== DATA EXTRACT ==

(* ===== verification/ProxyHandlers.v ===== *)
(** * Requests through the network proxy
      (codex-rs/network-proxy: network_policy.rs, responses.rs, connect_policy.rs,
      http_proxy.rs, socks5.rs, mitm.rs)

    How a plain HTTP request, a CONNECT, a request inside of an intercepted
    tunnel and a SOCKS5 connection are answered.  A handler is a process on the
    state of the proxy; it ends with an answer or with what is to be contacted. *)

From S2P Require Import Prelude RustStr Json Lifecycle Os AbsPath Proc NetPolicy NetworkProxy.

(** ** Decisions (network_policy.rs) *)

Definition REASON_METHOD_NOT_ALLOWED : string := "method_not_allowed".

Definition REASON_MITM_HOOK_DENIED : string := "mitm_hook_denied".

Definition REASON_MITM_REQUIRED : string := "mitm_required".

Definition REASON_POLICY_DENIED : string := "policy_denied".

Definition REASON_PROXY_DISABLED : string := "proxy_disabled".

Definition REASON_UNIX_SOCKET_UNSUPPORTED : string := "unix_socket_unsupported".

Inductive NetworkProtocol := Http | HttpsConnect | Socks5Tcp | Socks5Udp.

Definition as_policy_protocol (p : NetworkProtocol) : string :=
  match p with Http => "http" | HttpsConnect => "https_connect" | Socks5Tcp => "socks5_tcp" | Socks5Udp => "socks5_udp" end.

Inductive NetworkPolicyDecision := PolicyDeny | PolicyAsk.

Definition policy_decision_as_str (d : NetworkPolicyDecision) : string := match d with PolicyDeny => "deny" | PolicyAsk => "ask" end.

Inductive NetworkDecisionSource := BaselinePolicy | ModeGuard | ProxyState | Decider.
Definition demo_net_run : list (Proc NetWorld ()) * NetWorld :=
  sched (concat (repeat [0%nat; 1%nat; 2%nat] 30)) (map perform demo_calls, demo_net_world Full).

Lemma demo_canonical : Forall canonical_entry ["**.example.com"].
Proof. constructor; [|done]. exists (ApexAndSubdomains "example.com"). by vm_compute. Qed.

(** A server of the managed list is reached, the managed denial is kept and a
    denial is added while they are served. *)
Lemma managed_hosts_enforced_witness :
  (∃ ps w, demo_net_run = (ps, w) ∧ Forall (λ p, ∃ r, p = Done r) ps ∧ length (nw_audit w) = 2%nat ∧ length (blocked (nw_state w)) = 1%nat ∧
     denied_domains (network (config (nw_state w))) = Some ["evil.example.com"; "bad.com"]) ∧
  ∀ h, host_form h → globset_is_match (allow_set (nw_state demo_net_run.2)) h = true → list_matches ["**.example.com"] h = true.
Proof.
  split.
  - destruct demo_net_run as [ps w] eqn:E. exists ps, w. split; [done|]. vm_compute in E. injection E as <- <-. cbn.
    split; [repeat (constructor; [by eexists|]); constructor|done].
  - refine (proj1 (proj2 (proj2 (managed_hosts_enforced demo_calls (demo_net_world Full) demo_net_run.1 demo_net_run.2 _ _ _ _ _ _))) ["**.example.com"] _ _ demo_canonical _).
    + done.
    + done.
    + intros o b. apply keeps_ret.
    + repeat constructor; by intros d [=].
    + split; [apply demo_lists_ok|]. vm_compute. lia.
    + unfold demo_net_run. rewrite <- surjective_pairing. apply sched_psteps.
    + by vm_compute.
    + by vm_compute.
    + assert (default [] (allowed_domains (network (config (nw_state demo_net_run.2)))) = ["**.example.com"]) as -> by (by vm_compute). apply demo_canonical.
Defined.

(** A decider that allows everything lets an unlisted host through, and not a
    denied one. *)
Definition demo_decider : NetworkPolicyDecider := λ _, mret Allow.

Definition demo_policy_request (host : string) : NetworkPolicyRequest := mkPolicyRequest Http host 80 None (Some "GET") None None.

Lemma decider_bounded_witness :
  (run (evaluate_host_policy (Some demo_decider) (demo_policy_request "other.org")) (demo_net_world Full)).1 = Ok Allow ∧
  ∃ v w1 e, run (host_blocked "evil.example.com" 80) (demo_net_world Full) = (Ok v, w1) ∧ v = Blocked Denied ∧ au_policy_override e = false ∧ au_decision e ≠ "allow".
Proof.
  split; [by vm_compute|].
  destruct (run (evaluate_host_policy (Some demo_decider) (demo_policy_request "evil.example.com")) (demo_net_world Full)) as [r w'] eqn:E.
  assert (r = Ok (Deny "denied" BaselinePolicy PolicyDeny)) as -> by (by vm_compute in E; injection E as <- _).
  destruct (decider_bounded _ _ _ _ _ E) as (v & w1 & e & Ev & _ & _ & Hd & _ & Hdec). exists v, w1, e.
  assert (v = Blocked Denied) as -> by (by vm_compute in Ev; injection Ev as <- _).
  destruct Hd as (_ & _ & Hov); [by left|]. repeat (split; [done|]). by intros ?%Hdec.
Defined.

(** In limited mode a reading request is forwarded, a CONNECT is intercepted and
    SOCKS is refused. *)
Lemma limited_mode_enforced_witness :
  (∃ client req w', run (http_plain_proxy None (demo_request "GET" "example.com")) (demo_net_world Limited) = (Ok (Upstream client req), w')) ∧
  safe_method "GET" ∧
  (∃ acc w' s, run (http_connect_accept None (demo_request "CONNECT" "example.com")) (demo_net_world Limited) = (Ok (inl acc), w') ∧
     run (http_connect_proxy acc) w' = (Ok (MitmTunnel "example.com" 80 Limited s), w')) ∧
  ∀ h p w', run (handle_socks5_tcp None "example.com" 443 None) (demo_net_world Limited) ≠ (Ok (SocksDial h p), w').
Proof.
  destruct (limited_mode_enforced None (demo_net_world Limited) demo_quiet) as (Hp & Hc & _ & Hs & _); [by intros ? [=]|by vm_compute|].
  destruct (run (http_plain_proxy None (demo_request "GET" "example.com")) (demo_net_world Limited)) as [r w1] eqn:E.
  assert (r = Ok (Upstream DirectClient (demo_request "GET" "example.com"))) as -> by (by vm_compute in E; injection E as <- _).
  split; [by do 3 eexists|]. split; [exact (Hp _ _ _ _ E)|]. split; [|intros h p w'; apply Hs].
  destruct (run (http_connect_accept None (demo_request "CONNECT" "example.com")) (demo_net_world Limited)) as [r2 w2] eqn:E2.
  assert (r2 = Ok (inl (mkAccepted "example.com" 80 true Limited (Some (mkMitmState "authority" (mkUpstream false false)))))) as ->
    by (by vm_compute in E2; injection E2 as <- _).
  destruct (Hc _ _ _ E2) as [s Hm]. do 2 eexists. exists s. split; [done|apply Hm].
Defined.

(** A host that the list covers is contacted through the plain proxy and through
    SOCKS, after the checks. *)
Lemma contact_checked_witness :
  (run (handle_socks5_tcp None "www.example.com" 443 None) (demo_net_world Full)).1 = Ok (SocksDial "www.example.com" 443) ∧
  contact_ok None (mkPolicyRequest Socks5Tcp "www.example.com" 443 None None None None) (demo_net_world Full) ∧
  contact_ok None (mkPolicyRequest Http "www.example.com" 80 (Some "127.0.0.1:5000") (Some "GET") None None) (demo_net_world Full).
Proof.
  destruct (contact_checked None (demo_net_world Full) demo_quiet (demo_lists_ok Full)) as (Hp & _ & Hs & _). split; [by vm_compute|]. split.
  - destruct (run (handle_socks5_tcp None "www.example.com" 443 None) (demo_net_world Full)) as [r w1] eqn:E.
    assert (r = Ok (SocksDial "www.example.com" 443)) as -> by (by vm_compute in E; injection E as <- _).
    exact (proj1 (Hs _ _ _ _ _ _ E)).
  - destruct (run (http_plain_proxy None (demo_request "GET" "www.example.com")) (demo_net_world Full)) as [r w1] eqn:E.
    assert (r = Ok (Upstream DirectClient (demo_request "GET" "www.example.com"))) as -> by (by vm_compute in E; injection E as <- _).
    destruct (Hp _ _ _ _ E) as (ctx & [= <-] & _ & Hok); [done|exact Hok].
Defined.

(** The demonstration's allowed host is denied once it was added. *)
Lemma added_denial_blocks_witness :
  (run (host_blocked "www.example.com" 443) (demo_net_world Full)).1 = Ok Allowed ∧
  ∃ w', run (add_denied_domain 1 "www.example.com") (demo_net_world Full) = (Ok (Some ()), w') ∧
    (run (host_blocked " WWW.Example.com.:443" 443) w').1 = Ok (Blocked Denied).
Proof.
  split; [by vm_compute|]. destruct (run (add_denied_domain 1 "www.example.com") (demo_net_world Full)) as [r w'] eqn:E. exists w'.
  assert (r = Ok (Some ())) as -> by (by vm_compute in E; injection E as <- _). split; [done|].
  refine (proj2 (proj2 (added_denial_blocks 0 "www.example.com" (demo_net_world Full) _ w' demo_quiet (demo_lists_ok Full) _ E)) _ _ _); by vm_compute.
Defined.
Definition resolved_entries_with_cwd (p : FileSystemSandboxPolicy) (cwd : string) : list ResolvedFileSystemEntry :=
  omap (resolve_entry (ok (try_absolute cwd))) (fsp_entries p).

Definition resolve_candidate_path (path cwd : string) : option string :=
  if has_root path then ok (try_absolute path)
  else cwd ← ok (try_absolute cwd); Some (abs_join home_dir cwd path).

(** ** Access to a path *)

(** Components first, then the access mode. *)
Definition resolved_entry_precedence (e : ResolvedFileSystemEntry) : nat * nat :=
  (length (components (rfe_path e)), access_rank (rfe_access e)).

Definition precedence_le (a b : nat * nat) : bool :=
  (a.1 <? b.1)%nat || ((a.1 =? b.1)%nat && (a.2 <=? b.2)%nat).

(** [Iterator::max_by_key]: the last of the greatest. *)
Definition max_entry (l : list ResolvedFileSystemEntry) : option ResolvedFileSystemEntry :=
  match l with
  | [] => None
  | e :: l' =>
      Some (fold_left (λ best e,
              if precedence_le (resolved_entry_precedence best) (resolved_entry_precedence e) then e else best) l' e)
  end.

Definition resolve_access_with_cwd (p : FileSystemSandboxPolicy) (path cwd : string) : FileSystemAccessMode :=
  match fsp_kind p with
  | KindUnrestricted | KindExternalSandbox => AccessWrite
  | KindRestricted =>
      match resolve_candidate_path path cwd with
      | None => AccessDeny
      | Some path =>
          match max_entry (List.filter (λ e, path_starts_with path (rfe_path e)) (resolved_entries_with_cwd p cwd)) with
          | Some e => rfe_access e
          | None => AccessDeny
          end
      end
  end.

Definition can_read_path_with_cwd (p : FileSystemSandboxPolicy) (path cwd : string) : bool :=
  can_read (resolve_access_with_cwd p path cwd).

(** ** Protected metadata *)

Definition PROTECTED_METADATA_PATH_NAMES : list string := [".git"; ".agents"; ".codex"].

Definition is_protected_metadata_name (name : string) : bool :=
  existsb (λ metadata_name, name == metadata_name) PROTECTED_METADATA_PATH_NAMES.

Definition is_protected_metadata_directory_name (name : string) : bool := (name == ".agents") || (name == ".codex").

Definition metadata_path_name (name : string) : option string :=
  find_first (λ metadata_name, name == metadata_name) PROTECTED_METADATA_PATH_NAMES.

(** The metadata path that a target lies in below a writable entry. *)
Definition metadata_below (target : string) (e : ResolvedFileSystemEntry) : option (string * string) :=
  relative ← strip_components target (rfe_path e);
  first_component ← head relative;
  metadata_name ← metadata_path_name first_component;
  Some (abs_join home_dir (rfe_path e) metadata_name, metadata_name).

Definition metadata_child_of_writable_root (p : FileSystemSandboxPolicy) (target cwd : string) : option (string * string) :=
  head (omap (metadata_below target)
          (List.filter (λ e, can_write (rfe_access e)) (resolved_entries_with_cwd p cwd))).

Definition has_explicit_write_entry_for_metadata_path (p : FileSystemSandboxPolicy)
    (protected_metadata_path target cwd : string) : bool :=
  existsb (λ e, can_write (rfe_access e) && path_starts_with target (rfe_path e)
                && path_starts_with (rfe_path e) protected_metadata_path)
    (resolved_entries_with_cwd p cwd).

Definition is_metadata_write_denied (p : FileSystemSandboxPolicy) (path cwd : string) : bool :=
  if negb (is_restricted p) then false
  else match resolve_candidate_path path cwd with
       | None => true
       | Some target =>
           match metadata_child_of_writable_root p target cwd with
           | None => false
           | Some (protected_metadata_path, _) =>
               negb (has_explicit_write_entry_for_metadata_path p protected_metadata_path target cwd)
           end
       end.

Definition can_write_path_with_cwd (p : FileSystemSandboxPolicy) (path cwd : string) : bool :=
  if negb (can_write (resolve_access_with_cwd p path cwd)) then false
  else if has_full_disk_write_access p then true
  else negb (is_metadata_write_denied p path cwd).

(** The metadata name for which a write by the agent is refused. *)
Definition forbidden_agent_metadata_write (path cwd : string) (p : FileSystemSandboxPolicy) : option string :=
  if negb (is_restricted p) then None
  else
    target ← resolve_candidate_path path cwd;
    match metadata_child_of_writable_root p target cwd with
    | None => None
    | Some (protected_metadata_path, metadata_name) =>
        if has_explicit_write_entry_for_metadata_path p protected_metadata_path target cwd then None
        else if negb (can_write_path_with_cwd p target cwd) then Some metadata_name
        else None
    end.

(** ** Project roots *)

Definition PROJECT_ROOTS_GLOB_PATTERN_PREFIX : string := "codex-project-roots://".

Definition project_roots_glob_pattern (subpath : string) : string := PROJECT_ROOTS_GLOB_PATTERN_PREFIX +:+ subpath.

Definition parse_project_roots_glob_pattern (pattern : string) : option string :=
  strip_prefix PROJECT_ROOTS_GLOB_PATTERN_PREFIX pattern.

Definition resolve_project_roots_glob_pattern (subpath root : string) : string :=
  resolve_path_against_base home_dir subpath root.

Definition materialize_entry (cwd : option string) (e : FileSystemSandboxEntry) : FileSystemSandboxEntry :=
  match fse_path e with
  | SpecialEntry (ProjectRoots _) =>
      match resolve_file_system_path (fse_path e) cwd with
      | Some path => mkEntry (PathEntry path) (fse_access e)
      | None => e
      end
  | GlobPattern pattern =>
      match cwd, parse_project_roots_glob_pattern pattern with
      | Some cwd, Some subpath => mkEntry (GlobPattern (resolve_project_roots_glob_pattern subpath cwd)) (fse_access e)
      | _, _ => e
      end
  | _ => e
  end.

Definition materialize_project_roots_with_cwd (p : FileSystemSandboxPolicy) (cwd : string) : FileSystemSandboxPolicy :=
  set_entries (map (materialize_entry (ok (try_absolute cwd))) (fsp_entries p)) p.

Definition materialize_for_roots (workspace_roots : list string) (e : FileSystemSandboxEntry) : list FileSystemSandboxEntry :=
  match fse_path e with
  | SpecialEntry (ProjectRoots subpath) =>
      map (λ root, mkEntry (PathEntry (match subpath with
                                       | Some subpath => resolve_path_against_base home_dir subpath root
                                       | None => root
                                       end)) (fse_access e)) workspace_roots
  | GlobPattern pattern =>
      match parse_project_roots_glob_pattern pattern with
      | Some subpath =>
          map (λ root, mkEntry (GlobPattern (resolve_project_roots_glob_pattern subpath root)) (fse_access e)) workspace_roots
      | None => [e]
      end
  | _ => [e]
  end.

Definition materialize_project_roots_with_workspace_roots (p : FileSystemSandboxPolicy) (workspace_roots : list string) : FileSystemSandboxPolicy :=
  set_entries (concat (map (materialize_for_roots workspace_roots) (fsp_entries p))) p.

Definition with_materialized_project_roots_for_workspace_roots (p : FileSystemSandboxPolicy) (workspace_roots : list string) : FileSystemSandboxPolicy :=
  let materialized := materialize_project_roots_with_workspace_roots p workspace_roots in
  set_entries (fold_left push_entry_once (fsp_entries materialized) (fsp_entries p)) p.

(** ** Additional roots *)

Definition push_entry (p : FileSystemSandboxPolicy) (e : FileSystemSandboxEntry) : FileSystemSandboxPolicy :=
  set_entries (fsp_entries p ++ [e]) p.

Definition with_additional_readable_roots (p : FileSystemSandboxPolicy) (cwd : string) (roots : list string) : FileSystemSandboxPolicy :=
  if has_full_disk_read_access p then p
  else fold_left (λ p path, if can_read_path_with_cwd p path cwd then p
                            else push_entry p (mkEntry (PathEntry path) AccessRead)) roots p.

Definition with_additional_writable_roots (p : FileSystemSandboxPolicy) (cwd : string) (roots : list string) : FileSystemSandboxPolicy :=
  fold_left (λ p path, if can_write_path_with_cwd p path cwd then p
                       else push_entry p (mkEntry (PathEntry path) AccessWrite)) roots p.
End resolve.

===

* _WHAT TO DO_
Which of the lines above hold the word "through"? Copy each one.

* _WRITTEN ANSWER_
(** * Requests through the network proxy
(** A decider that allows everything lets an unlisted host through, and not a
(** A host that the list covers is contacted through the plain proxy and through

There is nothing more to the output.